- ASSIGNMENT:
Among the lines below, take the one holding "unfold dict_okb. rewrite", the one holding "c = inr st.", and all lines between them. Set them down exactly.
----
Lemma members_okb_ok dict fs : members_okb dict fs = true -> members_ok dict fs.
Proof.
  unfold members_okb. rewrite forallb_forall, <- List.Forall_forall. intros H. eapply Forall_impl; [exact H|]. clear H. intros [key var]. simpl.
  destruct (fs !! target var) as [[v|]|]; [| |done]; intros Hd%bool_decide_eq_true.
  - exists (Some v). split; [done|]. split; [by intros ? [= <-]|eauto].
  - exists None. rewrite Hd. split; [done|]. split; [done|]. intros [? ?]. done.
Qed.

Definition dict_okb (dict : list (string * VarEntry)) : bool :=
  bool_decide (NoDup dict.*1) && bool_decide (NoDup (target <$> dict.*2)) &&
  forallb (fun kv => match default_of kv.2 with Some v => bool_decide (good_value kv.2 v) | None => true end) dict.

Lemma dict_okb_ok dict : dict_okb dict = true -> dict_ok dict.
Proof.
  unfold dict_okb. rewrite !andb_true_iff, !bool_decide_eq_true, forallb_forall, <- List.Forall_forall. intros [[H1 H2] H3].
  split; [done|]. split; [done|]. eapply Forall_impl; [exact H3|]. intros [key var]. simpl. intros H v Hv. rewrite Hv in H.
  by apply bool_decide_eq_true in H.
Qed.

(** Every class declares its parameters well. *)
Lemma configs_ok hc fast : Forall (fun cfg => dict_ok (__DICT__ cfg) /\ members_ok (__DICT__ cfg) (fields cfg)) (all_configs hc fast).
Proof.
  unfold all_configs. repeat (apply Forall_cons_2; [split; [apply dict_okb_ok; vm_compute; reflexivity|apply members_okb_ok; vm_compute; reflexivity]|]).
  apply Forall_nil_2.
Qed.

(** ** What one entry accepts *)

Lemma to_int32_range z : is_int32 (to_int32 z).
Proof. unfold is_int32, to_int32, int32_min, int32_max. pose proof (Z.mod_pos_bound (z + 2 ^ 31) (2 ^ 32)). lia. Qed.

Lemma to_int32_id z : is_int32 z -> to_int32 z = z.
Proof. unfold is_int32, to_int32, int32_min, int32_max. intros H. rewrite Z.mod_small; lia. Qed.

Section load.
Context {Json : Type} `{JL : !JsonLib Json, JW : !JsonLaws Json, FC : !FloatConv}.
Implicit Types (json : gmap string Json) (ty : PARAM_TYPE) (dict : list (string * VarEntry)).

Lemma reject_inv {T} j st (c : T + Status) : reject j st = Ret c -> c = inr st.
Proof. unfold reject. by intros (_ & _ & [= <-])%bind_Ret_inv. Qed.

Lemma reject_returns {T} j st : returns (dump j) -> returns (reject (T:=T) j st).
Proof. intros [t E]. unfold reject. rewrite E. by eexists. Qed.

Lemma check_entry_cases {T} (inj : T -> Value) convert json ty key (e : Entry T) r :
  check_entry inj convert json ty key e = Ret r ->
  (Z.land (param_bit ty) (type e) = 0%Z /\ r = inl None) \/
  (Z.land (param_bit ty) (type e) <> 0%Z /\ json !! key = None /\ exists d, default_val e = Some d /\ r = inl (Some (inj d))) \/
  (Z.land (param_bit ty) (type e) <> 0%Z /\ json !! key = None /\ default_val e = None /\ allow_empty_without_default e = true /\ r = inl None) \/
  (Z.land (param_bit ty) (type e) <> 0%Z /\ json !! key = None /\ default_val e = None /\ allow_empty_without_default e = false /\ r = inr invalid_param_in_json) \/
  (Z.land (param_bit ty) (type e) <> 0%Z /\ exists j c, json !! key = Some j /\ convert j = Ret c /\
   r = match c with inl v => inl (Some (inj v)) | inr s => inr s end).
Proof.
  unfold check_entry. intros Hr. destruct (Z.eqb_spec (Z.land (param_bit ty) (type e)) 0) as [Hz|Hz]; [injection Hr as <-; by left|]. right.
  destruct (json !! key) as [j|] eqn:Ej.
  - apply bind_Ret_inv in Hr as (c & Hc & Hr). right. right. right. split; [done|]. exists j, c. split; [done|]. split; [done|].
    destruct c; by injection Hr.
  - destruct (default_val e) as [d|] eqn:Ed; [injection Hr as <-; left; eauto|].
    destruct (allow_empty_without_default e) eqn:Ea; injection Hr as <-; [right; left|right; right; left]; done.
Qed.

(** The conversions: a good value, or an error. *)
Definition converts {T} (var : VarEntry) (inj : T -> Value) (c : T + Status) : Prop :=
  match c with inl v => good_value var (inj v) | inr s => s <> success end.

Lemma convert_int_ok e j c : convert_int e j = Ret c -> converts (EInt e) VInt c.
Proof.
  unfold convert_int. destruct (is_number_integer j) eqn:Ei; cbn [negb]; [|by intros ->%reject_inv].
  destruct (get_integer j Ei) as (z & -> & Hz & ->). cbn [bind]. pose proof (to_int32_range z).
  destruct (range e) as [r|] eqn:Er; [|intros [= <-]; split; simpl; [done|by rewrite Er]].
  case_match; [by intros ->%reject_inv|]. case_match eqn:Ew; [|by intros ->%reject_inv]. intros [= <-]. split; simpl; [done|by rewrite Er].
Qed.

Lemma convert_int64_ok e j c : convert_int64 e j = Ret c -> converts (EInt64 e) VInt64 c.
Proof.
  unfold convert_int64. destruct (is_number_integer j) eqn:Ei; cbn [negb]; [|by intros ->%reject_inv].
  destruct (get_integer j Ei) as (z & -> & Hz & _). cbn [bind].
  destruct (range e) as [r|] eqn:Er; [|intros [= <-]; split; simpl; [done|by rewrite Er]].
  case_match; [by intros ->%reject_inv|]. case_match eqn:Ew; [|by intros ->%reject_inv]. intros [= <-]. split; simpl; [done|by rewrite Er].
Qed.

Lemma convert_float_ok e j c : convert_float e j = Ret c -> converts (EFloat e) VFloat c.
Proof.
  unfold convert_float. destruct (is_number j) eqn:Ei; cbn [negb]; [|by intros ->%reject_inv].
  destruct (get_number j Ei) as [[x ->] [v ->]]. cbn [bind].
  destruct (range e) as [r|] eqn:Er; [|intros [= <-]; split; simpl; [done|by rewrite Er]].
  case_match; [by intros ->%reject_inv|]. case_match eqn:Ew; [|by intros ->%reject_inv]. intros [= <-]. split; simpl; [done|by rewrite Er].
Qed.

Lemma convert_string_ok e j c : convert_string j = Ret c -> converts (EString e) VString c.
Proof.
  unfold convert_string. destruct (is_string j); cbn [negb]; [|by intros ->%reject_inv]. by intros (v & _ & [= <-])%bind_Ret_inv.
Qed.

Lemma convert_bool_ok e j c : convert_bool j = Ret c -> converts (EBool e) VBool c.
Proof.
  unfold convert_bool. destruct (is_boolean j); cbn [negb]; [|by intros ->%reject_inv]. by intros (v & _ & [= <-])%bind_Ret_inv.
Qed.

(** What [check_var] yields is a good value, and no error is [success]. *)
Definition outcome_ok (ty : PARAM_TYPE) (var : VarEntry) (r : option Value + Status) : Prop :=
  match r with
  | inl (Some v) => good_value var v
  | inl None => selected ty var = false \/ default_of var = None
  | inr s => s <> success
  end.

Lemma check_entry_ok {T} (inj : T -> Value) convert json ty key (e : Entry T) (var : VarEntry) :
  bits_of var = type e -> default_of var = inj <$> default_val e ->
  (forall d, default_val e = Some d -> good_value var (inj d)) ->
  (forall j c, convert j = Ret c -> converts var inj c) -> forall r, check_entry inj convert json ty key e = Ret r -> outcome_ok ty var r.
Proof.
  intros Hb Hdef Hd Hc r [[Hz ->]|[(Hz & _ & d & Ed & ->)|[(Hz & _ & Ed & _ & ->)|[(Hz & _ & Ed & _ & ->)|(Hz & j & c & _ & Ec & ->)]]]]%check_entry_cases.
  - left. unfold selected. rewrite Hb, Hz. done.
  - by apply Hd.
  - right. by rewrite Hdef, Ed.
  - done.
  - specialize (Hc j c Ec). by destruct c.
Qed.

Lemma check_var_ok json ty key var r : (forall v, default_of var = Some v -> good_value var v) ->
  check_var json ty key var = Ret r -> outcome_ok ty var r.
Proof.
  destruct var as [e|e|e|e|e|e]; simpl; intros Hd; eapply check_entry_ok; try done; try (intros d Ed; apply Hd; by rewrite Ed).
  - intros j c. apply convert_string_ok.
  - intros j c. apply convert_float_ok.
  - intros j c. apply convert_int_ok.
  - intros j c. apply convert_int64_ok.
  - intros j c. apply convert_bool_ok.
  - intros j c (v & _ & [= <-])%bind_Ret_inv. done.
Qed.

(** ** The loop *)

(** What the members are when every entry is accepted. *)
Definition load_all dict json ty (fs : Fields) : Fields :=
  foldl (fun fs '(key, var) => match check_var json ty key var with Ret (inl (Some v)) => <[target var := Some v]> fs | _ => fs end) fs dict.

Definition accepted json ty (kv : string * VarEntry) : Prop := exists o, check_var json ty kv.1 kv.2 = Ret (inl o).

(** No value is taken for an error. *)
Definition sound_errors dict : Prop := forall json ty key var s, (key, var) ∈ dict -> check_var json ty key var = Ret (inr s) -> s <> success.

Lemma dict_sound_errors dict : dict_ok dict -> sound_errors dict.
Proof.
  intros (_ & _ & Hd) json ty key var s Hin Hs. eapply Forall_forall in Hd; [|exact Hin].
  exact (check_var_ok json ty key var _ Hd Hs).
Qed.

Lemma load_loop_success dict json ty fs fs' : sound_errors dict ->
  load_loop dict json ty fs = Ret (fs', success) <-> Forall (accepted json ty) dict /\ fs' = load_all dict json ty fs.
Proof.
  revert fs. induction dict as [|[key var] dict IH]; intros fs Hs; [simpl; split; [intros [= <-]; by rewrite Forall_nil|by intros [_ ->]]|].
  assert (sound_errors dict) as Hs' by (intros j t k w r Hin; apply (Hs j t k w r); by right). cbn [load_loop load_all foldl]. rewrite Forall_cons.
  unfold accepted at 1. cbn [fst snd]. destruct (check_var json ty key var) as [[[v|]|s]|e|] eqn:E; cbn [bind].
  - rewrite (IH _ Hs'). split; [intros [H ->]|intros [[_ H] ->]]; [split; [split; [by eexists|done]|done]|done].
  - rewrite (IH _ Hs'). split; [intros [H ->]|intros [[_ H] ->]]; [split; [split; [by eexists|done]|done]|done].
  - assert ((key, var) ∈ (key, var) :: dict) as Hin by left. pose proof (Hs json ty key var s Hin E). split; [intros [= _ ->]; done|intros [[[o [=]] _] _]].
  - split; [done|intros [[[o [=]] _] _]].
  - split; [done|intros [[[o [=]] _] _]].
Qed.

(** The order of the entries does not matter. *)
Lemma load_all_perm dict dict' json ty fs : NoDup (target <$> dict.*2) -> dict ≡ₚ dict' ->
  load_all dict json ty fs = load_all dict' json ty fs.
Proof.
  intros Hn Hp. revert fs. induction Hp as [|[key var] l l' Hp IH|[k1 v1] [k2 v2] l|l1 l2 l3 H1 IH1 H2 IH2]; intros fs; [done| | |].
  - cbn [load_all foldl]. cbn in Hn. apply NoDup_cons in Hn as [_ Hn]. by apply IH.
  - cbn [load_all foldl]. cbn in Hn. apply NoDup_cons in Hn as [Hne Hn]. f_equal.
    destruct (check_var json ty k1 v1) as [[[w1|]|]| |], (check_var json ty k2 v2) as [[[w2|]|]| |]; try done.
    apply insert_insert_ne. intros E. apply Hne. rewrite E. left.
  - rewrite IH1 by done. apply IH2. by rewrite <- H1.
Qed.

(** A good value for one entry. *)
Lemma store_ok dict fs key var v : NoDup (target <$> dict.*2) -> (key, var) ∈ dict -> good_value var v ->
  members_ok dict fs -> members_ok dict (<[target var := Some v]> fs).
Proof.
  intros Hn Hin Hv Hm. apply Forall_forall. intros [key' var'] Hin'. destruct (decide (target var' = target var)) as [Et|Et].
  - assert (var' = var) as ->.
    { apply list_elem_of_lookup in Hin as [i Hi], Hin' as [i' Hi'].
      assert (i' = i) as ->; [|by rewrite Hi in Hi'; injection Hi'].
      apply (NoDup_lookup (target <$> dict.*2) i' i (target var)); [done|..]; rewrite !list_lookup_fmap, ?Hi, ?Hi'; simpl; by rewrite ?Et. }
    exists (Some v). cbn [snd]. rewrite lookup_insert_eq. split; [done|]. split; [by intros ? [= <-]|eauto].
  - eapply Forall_forall in Hm; [|exact Hin']. destruct Hm as (o & Ho & Hr). exists o. cbn [snd] in *.
    by rewrite lookup_insert_ne.
Qed.

Lemma load_loop_members dict d json ty fs fs' s : dict_ok dict -> d ⊆ dict -> members_ok dict fs ->
  load_loop d json ty fs = Ret (fs', s) -> members_ok dict fs'.
Proof.
  intros (_ & Hn & Hd). revert fs. induction d as [|[key var] d IH]; intros fs Hsub Hm; [by intros [= <- _]|]. cbn [load_loop].
  assert ((key, var) ∈ dict) as Hin by (apply Hsub; left).
  assert (d ⊆ dict) as Hsub' by (intros kv Hkv; apply Hsub; by right).
  destruct (check_var json ty key var) as [[[v|]|s']|e|] eqn:E; cbn [bind]; [..|done|done].
  - apply IH; [done|]. eapply store_ok; try done. eapply Forall_forall in Hd; [|exact Hin]. exact (check_var_ok json ty key var _ Hd E).
  - by apply IH.
  - by intros [= <- _].
Qed.

Lemma load_all_ok dict json ty fs : dict_ok dict -> Forall (accepted json ty) dict -> members_ok dict fs ->
  members_ok dict (load_all dict json ty fs).
Proof.
  intros Hd Ha Hm. apply (load_loop_members dict dict json ty fs _ success Hd); [done|done|].
  apply load_loop_success; [by apply dict_sound_errors|done].
Qed.

(** What [load_all] leaves in each member. *)
Lemma load_all_other dict json ty fs f : f ∉ target <$> dict.*2 -> load_all dict json ty fs !! f = fs !! f.
Proof.
  revert fs. induction dict as [|[key var] dict IH]; intros fs Hf; [done|]. cbn in Hf. rewrite not_elem_of_cons in Hf. destruct Hf as [Hf Hr].
  unfold load_all in *. cbn [foldl]. rewrite IH by done. repeat case_match; try done. by rewrite lookup_insert_ne.
Qed.

Lemma load_all_at dict json ty fs key var : NoDup (target <$> dict.*2) -> (key, var) ∈ dict ->
  load_all dict json ty fs !! target var =
  match check_var json ty key var with Ret (inl (Some v)) => Some (Some v) | _ => fs !! target var end.
Proof.
  revert fs. induction dict as [|[k w] dict IH]; intros fs Hn Hin; [by apply not_elem_of_nil in Hin|].
  cbn in Hn. apply NoDup_cons in Hn as [Hk Hn]. unfold load_all in *. cbn [foldl]. apply elem_of_cons in Hin as [[= <- <-]|Hin].
  - match goal with |- foldl _ ?g _ !! _ = _ => etransitivity; [apply (load_all_other dict json ty g); done|] end.
    repeat case_match; try done. by rewrite lookup_insert_eq.
  - rewrite IH by done. destruct (check_var json ty key var) as [[[v|]|]| |]; try done;
      (repeat case_match; try done; rewrite lookup_insert_ne; [done|intros E; apply Hk; rewrite E]);
      apply list_elem_of_fmap; exists var; (split; [done|]); apply list_elem_of_fmap; by exists (key, var).
Qed.

(** An absent parameter is accepted when it has a default or may be empty. *)
Definition optional (var : VarEntry) : bool := bool_decide (is_Some (default_of var)) || may_be_empty var.

Lemma absent_accepted json ty key var : json !! key = None -> optional var = true -> accepted json ty (key, var).
Proof.
  intros Hk Ho. unfold accepted, optional in *. cbn [fst snd].
  destruct var as [e|e|e|e|e|e]; simpl in *; unfold check_entry; rewrite Hk; (case_match; [by eexists|]);
    destruct (default_val e); (by eexists) || (simpl in Ho; rewrite Ho; by eexists).
Qed.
----
- RESPONSE TO THE TASK:
  unfold dict_okb. rewrite !andb_true_iff, !bool_decide_eq_true, forallb_forall, <- List.Forall_forall. intros [[H1 H2] H3].
  split; [done|]. split; [done|]. eapply Forall_impl; [exact H3|]. intros [key var]. simpl. intros H v Hv. rewrite Hv in H.
  by apply bool_decide_eq_true in H.
Qed.

(** Every class declares its parameters well. *)
Lemma configs_ok hc fast : Forall (fun cfg => dict_ok (__DICT__ cfg) /\ members_ok (__DICT__ cfg) (fields cfg)) (all_configs hc fast).
Proof.
  unfold all_configs. repeat (apply Forall_cons_2; [split; [apply dict_okb_ok; vm_compute; reflexivity|apply members_okb_ok; vm_compute; reflexivity]|]).
  apply Forall_nil_2.
Qed.

(** ** What one entry accepts *)

Lemma to_int32_range z : is_int32 (to_int32 z).
Proof. unfold is_int32, to_int32, int32_min, int32_max. pose proof (Z.mod_pos_bound (z + 2 ^ 31) (2 ^ 32)). lia. Qed.

Lemma to_int32_id z : is_int32 z -> to_int32 z = z.
Proof. unfold is_int32, to_int32, int32_min, int32_max. intros H. rewrite Z.mod_small; lia. Qed.

Section load.
Context {Json : Type} `{JL : !JsonLib Json, JW : !JsonLaws Json, FC : !FloatConv}.
Implicit Types (json : gmap string Json) (ty : PARAM_TYPE) (dict : list (string * VarEntry)).

Lemma reject_inv {T} j st (c : T + Status) : reject j st = Ret c -> c = inr st.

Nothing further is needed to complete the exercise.